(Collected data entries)
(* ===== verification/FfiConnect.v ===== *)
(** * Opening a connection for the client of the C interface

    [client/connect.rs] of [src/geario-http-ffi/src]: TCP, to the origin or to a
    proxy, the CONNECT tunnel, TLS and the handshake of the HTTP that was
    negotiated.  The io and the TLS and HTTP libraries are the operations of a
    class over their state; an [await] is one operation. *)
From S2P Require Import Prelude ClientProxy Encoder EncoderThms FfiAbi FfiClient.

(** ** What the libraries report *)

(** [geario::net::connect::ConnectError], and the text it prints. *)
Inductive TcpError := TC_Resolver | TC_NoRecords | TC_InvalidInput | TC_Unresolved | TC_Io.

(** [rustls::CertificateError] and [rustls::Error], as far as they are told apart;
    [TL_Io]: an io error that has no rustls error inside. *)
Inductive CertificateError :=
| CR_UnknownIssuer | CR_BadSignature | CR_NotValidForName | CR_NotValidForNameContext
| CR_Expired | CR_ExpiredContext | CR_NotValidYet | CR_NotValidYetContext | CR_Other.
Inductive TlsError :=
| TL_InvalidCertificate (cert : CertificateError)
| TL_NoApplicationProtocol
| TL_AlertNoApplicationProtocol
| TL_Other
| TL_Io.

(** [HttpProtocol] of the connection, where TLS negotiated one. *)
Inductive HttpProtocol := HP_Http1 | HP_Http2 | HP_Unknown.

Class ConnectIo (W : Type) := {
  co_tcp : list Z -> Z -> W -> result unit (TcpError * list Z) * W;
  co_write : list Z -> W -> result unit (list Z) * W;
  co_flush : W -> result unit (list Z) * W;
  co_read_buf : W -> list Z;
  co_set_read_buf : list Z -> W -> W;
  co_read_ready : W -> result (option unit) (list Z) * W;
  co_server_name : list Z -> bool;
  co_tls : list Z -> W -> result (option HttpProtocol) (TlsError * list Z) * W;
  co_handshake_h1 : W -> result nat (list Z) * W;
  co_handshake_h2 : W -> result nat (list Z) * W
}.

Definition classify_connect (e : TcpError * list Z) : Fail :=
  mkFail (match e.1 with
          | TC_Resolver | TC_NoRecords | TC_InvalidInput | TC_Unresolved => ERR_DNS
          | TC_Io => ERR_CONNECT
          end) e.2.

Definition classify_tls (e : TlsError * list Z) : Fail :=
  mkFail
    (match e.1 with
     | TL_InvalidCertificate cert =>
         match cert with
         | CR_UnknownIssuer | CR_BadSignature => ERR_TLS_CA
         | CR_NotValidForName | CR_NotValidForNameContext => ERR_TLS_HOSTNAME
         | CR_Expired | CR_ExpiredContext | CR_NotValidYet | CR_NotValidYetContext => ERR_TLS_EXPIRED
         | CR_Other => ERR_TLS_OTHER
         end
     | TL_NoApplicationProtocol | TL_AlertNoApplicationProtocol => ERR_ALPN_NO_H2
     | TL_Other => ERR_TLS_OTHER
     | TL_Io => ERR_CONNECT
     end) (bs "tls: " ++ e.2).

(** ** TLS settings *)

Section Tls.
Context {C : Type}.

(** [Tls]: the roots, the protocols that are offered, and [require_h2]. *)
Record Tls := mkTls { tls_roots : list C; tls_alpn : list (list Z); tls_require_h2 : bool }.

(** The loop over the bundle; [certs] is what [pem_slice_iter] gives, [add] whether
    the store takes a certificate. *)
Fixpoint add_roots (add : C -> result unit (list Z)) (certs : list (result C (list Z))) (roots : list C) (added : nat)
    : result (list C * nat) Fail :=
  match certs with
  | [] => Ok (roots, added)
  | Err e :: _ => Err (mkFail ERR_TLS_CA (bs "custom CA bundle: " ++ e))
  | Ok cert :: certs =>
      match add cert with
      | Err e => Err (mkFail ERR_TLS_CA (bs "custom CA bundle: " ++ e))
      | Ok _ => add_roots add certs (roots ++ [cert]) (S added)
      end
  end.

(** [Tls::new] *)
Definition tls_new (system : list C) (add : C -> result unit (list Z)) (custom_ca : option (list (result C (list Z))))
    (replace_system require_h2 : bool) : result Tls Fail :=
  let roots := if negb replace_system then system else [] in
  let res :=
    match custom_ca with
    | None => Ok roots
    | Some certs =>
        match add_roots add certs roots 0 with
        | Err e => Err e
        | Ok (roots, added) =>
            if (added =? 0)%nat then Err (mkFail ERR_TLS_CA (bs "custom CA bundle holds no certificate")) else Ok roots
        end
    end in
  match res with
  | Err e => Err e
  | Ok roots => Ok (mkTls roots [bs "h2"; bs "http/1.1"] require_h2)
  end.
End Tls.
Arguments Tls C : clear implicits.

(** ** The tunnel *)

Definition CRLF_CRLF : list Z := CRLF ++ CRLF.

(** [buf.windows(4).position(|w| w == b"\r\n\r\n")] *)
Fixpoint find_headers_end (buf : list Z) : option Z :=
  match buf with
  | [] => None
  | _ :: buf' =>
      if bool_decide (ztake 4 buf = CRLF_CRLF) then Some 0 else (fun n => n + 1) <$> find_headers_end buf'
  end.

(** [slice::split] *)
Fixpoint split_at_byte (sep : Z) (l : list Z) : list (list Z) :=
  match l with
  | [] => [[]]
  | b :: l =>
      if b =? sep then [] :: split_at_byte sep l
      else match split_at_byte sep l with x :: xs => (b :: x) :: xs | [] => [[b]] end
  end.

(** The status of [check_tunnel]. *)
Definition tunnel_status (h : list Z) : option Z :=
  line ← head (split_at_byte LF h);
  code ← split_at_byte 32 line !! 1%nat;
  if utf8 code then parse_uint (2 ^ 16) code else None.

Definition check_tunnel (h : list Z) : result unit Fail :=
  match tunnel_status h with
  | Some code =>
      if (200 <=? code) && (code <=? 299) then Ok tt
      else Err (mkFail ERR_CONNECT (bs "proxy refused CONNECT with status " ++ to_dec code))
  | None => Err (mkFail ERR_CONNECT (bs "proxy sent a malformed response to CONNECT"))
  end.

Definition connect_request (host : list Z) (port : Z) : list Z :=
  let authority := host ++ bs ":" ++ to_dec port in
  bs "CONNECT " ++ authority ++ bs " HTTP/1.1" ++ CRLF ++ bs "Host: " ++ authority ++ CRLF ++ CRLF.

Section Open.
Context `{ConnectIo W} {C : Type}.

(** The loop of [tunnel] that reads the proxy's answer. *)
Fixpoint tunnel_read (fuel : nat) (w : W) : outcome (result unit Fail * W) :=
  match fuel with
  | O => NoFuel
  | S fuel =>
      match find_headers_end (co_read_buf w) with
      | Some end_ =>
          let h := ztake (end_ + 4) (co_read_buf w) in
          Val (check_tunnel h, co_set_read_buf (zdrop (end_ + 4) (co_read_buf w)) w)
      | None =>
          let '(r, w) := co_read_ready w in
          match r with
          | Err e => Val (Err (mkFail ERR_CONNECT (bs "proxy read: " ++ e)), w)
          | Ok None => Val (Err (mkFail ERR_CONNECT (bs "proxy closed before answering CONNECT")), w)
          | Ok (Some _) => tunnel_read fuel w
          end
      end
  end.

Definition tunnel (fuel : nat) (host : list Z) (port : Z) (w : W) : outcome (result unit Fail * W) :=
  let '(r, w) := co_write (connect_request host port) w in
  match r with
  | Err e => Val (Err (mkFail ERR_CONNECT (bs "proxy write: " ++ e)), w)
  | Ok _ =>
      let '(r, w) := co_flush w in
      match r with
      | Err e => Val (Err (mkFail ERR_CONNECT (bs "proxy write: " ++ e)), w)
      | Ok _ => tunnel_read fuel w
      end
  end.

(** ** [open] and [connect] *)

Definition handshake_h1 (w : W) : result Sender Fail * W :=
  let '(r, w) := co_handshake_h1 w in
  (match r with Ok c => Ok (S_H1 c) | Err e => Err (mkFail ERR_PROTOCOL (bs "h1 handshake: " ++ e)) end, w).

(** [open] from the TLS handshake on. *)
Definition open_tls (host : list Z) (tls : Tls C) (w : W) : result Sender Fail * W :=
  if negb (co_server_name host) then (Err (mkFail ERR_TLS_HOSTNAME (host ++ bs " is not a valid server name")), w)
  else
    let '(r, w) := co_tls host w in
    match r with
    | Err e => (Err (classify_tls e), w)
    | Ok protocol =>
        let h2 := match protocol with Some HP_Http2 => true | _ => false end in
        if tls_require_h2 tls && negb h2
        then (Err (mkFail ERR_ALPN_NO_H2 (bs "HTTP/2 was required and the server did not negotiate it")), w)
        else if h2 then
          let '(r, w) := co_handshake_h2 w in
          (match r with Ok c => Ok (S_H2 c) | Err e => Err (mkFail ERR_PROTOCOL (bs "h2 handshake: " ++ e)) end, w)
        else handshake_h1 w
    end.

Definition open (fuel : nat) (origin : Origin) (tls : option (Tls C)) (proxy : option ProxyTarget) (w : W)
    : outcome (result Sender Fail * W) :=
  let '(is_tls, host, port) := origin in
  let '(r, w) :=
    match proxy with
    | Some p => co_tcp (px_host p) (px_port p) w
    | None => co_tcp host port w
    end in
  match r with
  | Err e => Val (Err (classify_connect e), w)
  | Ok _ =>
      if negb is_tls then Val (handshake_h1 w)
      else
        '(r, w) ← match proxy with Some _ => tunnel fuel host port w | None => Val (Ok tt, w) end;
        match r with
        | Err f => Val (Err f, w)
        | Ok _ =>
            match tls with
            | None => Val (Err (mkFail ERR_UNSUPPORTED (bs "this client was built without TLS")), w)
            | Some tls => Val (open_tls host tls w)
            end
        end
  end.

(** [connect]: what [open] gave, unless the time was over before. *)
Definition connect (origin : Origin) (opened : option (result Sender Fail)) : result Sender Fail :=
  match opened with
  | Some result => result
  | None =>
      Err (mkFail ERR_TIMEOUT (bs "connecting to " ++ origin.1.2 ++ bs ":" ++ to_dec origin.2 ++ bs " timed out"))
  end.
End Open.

* * *

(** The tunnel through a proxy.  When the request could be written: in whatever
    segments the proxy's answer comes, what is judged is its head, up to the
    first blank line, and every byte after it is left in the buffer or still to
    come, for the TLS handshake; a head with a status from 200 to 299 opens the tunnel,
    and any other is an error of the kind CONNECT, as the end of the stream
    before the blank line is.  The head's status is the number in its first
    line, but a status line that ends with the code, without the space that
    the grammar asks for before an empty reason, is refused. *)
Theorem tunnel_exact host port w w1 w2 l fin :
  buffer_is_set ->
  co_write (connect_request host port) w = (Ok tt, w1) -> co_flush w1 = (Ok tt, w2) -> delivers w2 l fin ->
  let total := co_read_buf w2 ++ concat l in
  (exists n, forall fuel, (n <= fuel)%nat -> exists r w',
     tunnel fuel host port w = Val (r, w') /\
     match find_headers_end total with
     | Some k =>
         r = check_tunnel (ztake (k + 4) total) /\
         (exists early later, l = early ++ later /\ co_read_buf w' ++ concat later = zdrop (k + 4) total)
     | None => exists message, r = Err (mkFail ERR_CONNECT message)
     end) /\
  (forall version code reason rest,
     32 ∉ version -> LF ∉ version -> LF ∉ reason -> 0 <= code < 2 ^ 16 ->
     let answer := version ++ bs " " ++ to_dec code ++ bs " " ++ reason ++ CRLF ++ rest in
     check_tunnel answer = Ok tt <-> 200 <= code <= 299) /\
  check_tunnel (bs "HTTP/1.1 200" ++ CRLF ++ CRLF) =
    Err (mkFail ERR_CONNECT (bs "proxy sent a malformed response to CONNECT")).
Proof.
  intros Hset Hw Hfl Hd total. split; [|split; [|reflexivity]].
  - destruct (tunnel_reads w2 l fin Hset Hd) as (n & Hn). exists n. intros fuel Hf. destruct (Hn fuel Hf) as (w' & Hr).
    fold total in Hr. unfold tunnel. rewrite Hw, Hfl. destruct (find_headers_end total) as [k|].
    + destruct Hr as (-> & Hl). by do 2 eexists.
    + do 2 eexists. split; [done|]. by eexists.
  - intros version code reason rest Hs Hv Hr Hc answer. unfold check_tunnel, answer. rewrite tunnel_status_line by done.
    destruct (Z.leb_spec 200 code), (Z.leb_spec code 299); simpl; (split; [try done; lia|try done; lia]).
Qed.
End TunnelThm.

--

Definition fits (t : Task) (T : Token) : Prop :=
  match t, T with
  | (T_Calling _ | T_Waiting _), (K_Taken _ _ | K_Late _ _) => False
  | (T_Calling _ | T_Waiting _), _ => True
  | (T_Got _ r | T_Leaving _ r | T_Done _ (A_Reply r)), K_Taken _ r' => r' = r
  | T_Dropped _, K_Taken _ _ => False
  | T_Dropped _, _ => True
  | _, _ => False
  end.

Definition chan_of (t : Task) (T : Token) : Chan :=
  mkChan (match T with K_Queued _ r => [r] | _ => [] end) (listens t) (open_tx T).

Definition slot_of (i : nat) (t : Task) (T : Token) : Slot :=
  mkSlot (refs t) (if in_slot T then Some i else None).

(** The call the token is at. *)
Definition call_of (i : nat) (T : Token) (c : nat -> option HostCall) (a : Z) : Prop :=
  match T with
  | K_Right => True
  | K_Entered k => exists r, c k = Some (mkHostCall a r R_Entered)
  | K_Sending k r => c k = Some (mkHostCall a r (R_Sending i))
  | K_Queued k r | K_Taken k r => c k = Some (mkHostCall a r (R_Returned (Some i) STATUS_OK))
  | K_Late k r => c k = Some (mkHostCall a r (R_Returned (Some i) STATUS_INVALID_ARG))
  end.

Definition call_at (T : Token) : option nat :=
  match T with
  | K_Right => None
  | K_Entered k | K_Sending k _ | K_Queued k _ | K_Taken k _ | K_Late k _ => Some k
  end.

> WORK ITEM: Output, from the data above, the lines from the line with "let '(r, w) := co_handshake_h1 w in" to the line with "let '(r, w) := co_handshake_h2 w in" exactly as they stand, both ends included and nothing else.

> ANSWER SPACE:
  let '(r, w) := co_handshake_h1 w in
  (match r with Ok c => Ok (S_H1 c) | Err e => Err (mkFail ERR_PROTOCOL (bs "h1 handshake: " ++ e)) end, w).

(** [open] from the TLS handshake on. *)
Definition open_tls (host : list Z) (tls : Tls C) (w : W) : result Sender Fail * W :=
  if negb (co_server_name host) then (Err (mkFail ERR_TLS_HOSTNAME (host ++ bs " is not a valid server name")), w)
  else
    let '(r, w) := co_tls host w in
    match r with
    | Err e => (Err (classify_tls e), w)
    | Ok protocol =>
        let h2 := match protocol with Some HP_Http2 => true | _ => false end in
        if tls_require_h2 tls && negb h2
        then (Err (mkFail ERR_ALPN_NO_H2 (bs "HTTP/2 was required and the server did not negotiate it")), w)
        else if h2 then
          let '(r, w) := co_handshake_h2 w in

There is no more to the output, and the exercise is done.